Induction of apoptosis and modulation of homologous recombination DNA repair pathway in prostate cancer cells by the combination of AZD2461 and valproic acid.

Abstract

Cancer therapies using defects in homologous recombination (HR) DNA repair pathway of tumor cells are not yet approved to be applicable in patients with malignancies other than BRCA1/2-mutated tumors. This study was designed to determine the efficacy of combination therapy of a histone deacetylase inhibitor, valproic acid (VPA) and a novel PARP inhibitor AZD2461 in both PC-3 (PTEN-mutated) and DU145 (PTEN-unmutated) prostate cancer cell lines.

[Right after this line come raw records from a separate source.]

(** * consumer-shared: connection lifecycle, DLQ retry routing, consumer loop

    A shallow embedding of
      - [src/services/dlq.service.ts]   (module [DlqService]),
      - [src/consumers/base.consumer.ts] (module [BaseConsumer]),
      - [src/config/rabbitmq.ts]        (module [ConnectionManager]),
    and of the error classes of [src/errors/index.ts] (module [Js]).

    The TypeScript code is asynchronous and talks to a broker through
    amqplib.  Every method becomes a function in a state-and-exception monad:
    the state holds the object's mutable fields together with the record of
    the calls made on the outside world (broker channel, logger, timers);
    the answers of the outside world (does this publish throw? does this
    connection attempt succeed?) are read from oracles stored in the state,
    so that every theorem quantifies over all behaviours of the broker.

    JavaScript numbers are modelled by [Z]: the retry counters, delays and
    attempt indices handled here are integers, and on non-negative integers
    the floating-point results of the source ([2 ** n], [Math.min], [+ 1])
    coincide with the integer ones (an overflow to [Infinity] is cut back by
    [Math.min] in [calculateDelay]). *)

From Stdlib Require Import ZArith Lia.
From stdpp Require Import base gmap strings list pretty.

Local Open Scope Z_scope.

(** ** JavaScript errors and the state-and-exception monad *)

Module Js.

(** The classes of [src/errors/index.ts], plus the built-in [Error] and the
    [SyntaxError] raised by [JSON.parse]. *)
Inductive ErrorClass :=
| PlainError
| SyntaxError
| RetryableError
| NonRetryableError
| ConnectionError
| ConfigurationError.

(** [new ConnectionError(message, code, context)]: name, message, code, and
    the optional context record. *)
Record Error := mkError {
  name : ErrorClass;
  message : string;
  code : option string;
  context : option (list (string * string))
}.

Definition plainError (msg : string) : Error :=
  {| name := PlainError; message := msg; code := None; context := None |}.

(** A call either returns or throws. *)
Inductive Outcome (A : Type) :=
| Returned (a : A)
| Thrown (e : Error).
Arguments Returned {A} a.
Arguments Thrown {A} e.

Definition M (S A : Type) : Type := S -> Outcome A * S.

Definition ret {S A} (a : A) : M S A := fun s => (Returned a, s).

Definition throw {S A} (e : Error) : M S A := fun s => (Thrown e, s).

Definition bind {S A B} (m : M S A) (k : A -> M S B) : M S B :=
  fun s =>
    match m s with
    | (Returned a, s') => k a s'
    | (Thrown e, s') => (Thrown e, s')
    end.

Definition gets {S A} (f : S -> A) : M S A := fun s => (Returned (f s), s).

Definition modify {S} (f : S -> S) : M S unit := fun s => (Returned tt, f s).

(** [try { m } catch (error) { h error }] *)
Definition tryCatch {S A} (m : M S A) (h : Error -> M S A) : M S A :=
  fun s =>
    match m s with
    | (Returned a, s') => (Returned a, s')
    | (Thrown e, s') => h e s'
    end.

(** [try { m } finally { f }]: [f] runs on both exits; an exception of [f]
    replaces the outcome of [m]. *)
Definition tryFinally {S A} (m : M S A) (f : M S unit) : M S A :=
  fun s =>
    match m s with
    | (o, s') =>
        match f s' with
        | (Returned _, s'') => (o, s'')
        | (Thrown e, s'') => (Thrown e, s'')
        end
    end.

The Trypan blue dye exclusion assay and the tetrazolium-based colorimetric (MTT) assay were performed to measure the cytotoxicity while combination effects were assessed based on Chou-Talalay's principles. Flow-cytometric assay determined the type of cell death. The real-time PCR analysis was used to evaluate the alterations in mRNA levels of HR-related genes while their protein levels were measured using the ELISA method. γ-H2AX levels were determined as a marker of DNA damage. We observed a synergistic relationship between VPA and AZD2461 in all affected fractions of PC-3 cells (CI<0.9), but not in DU145 cells (CI>1.1). Annexin-V staining analysis revealed a significant induction of apoptosis when PC-3 cells were treated with VPA+AZD2461 (p<0.05). Both mRNA and protein levels of Rad51 and Mre11 were significantly decreased in PC-3 cells co-treated with VPA+AZD2461 while enhanced H2AX phosphorylation was found in PC-3 cells after 12 and 24 hours of co-treatment (p<0.05). Our findings established a preclinical rationale for selective targeting of HR repair pathways by a combination of VPA and AZD2461 as a mechanism for reducing the HR pathway sufficiency in PTEN-mutated prostate cancer cells.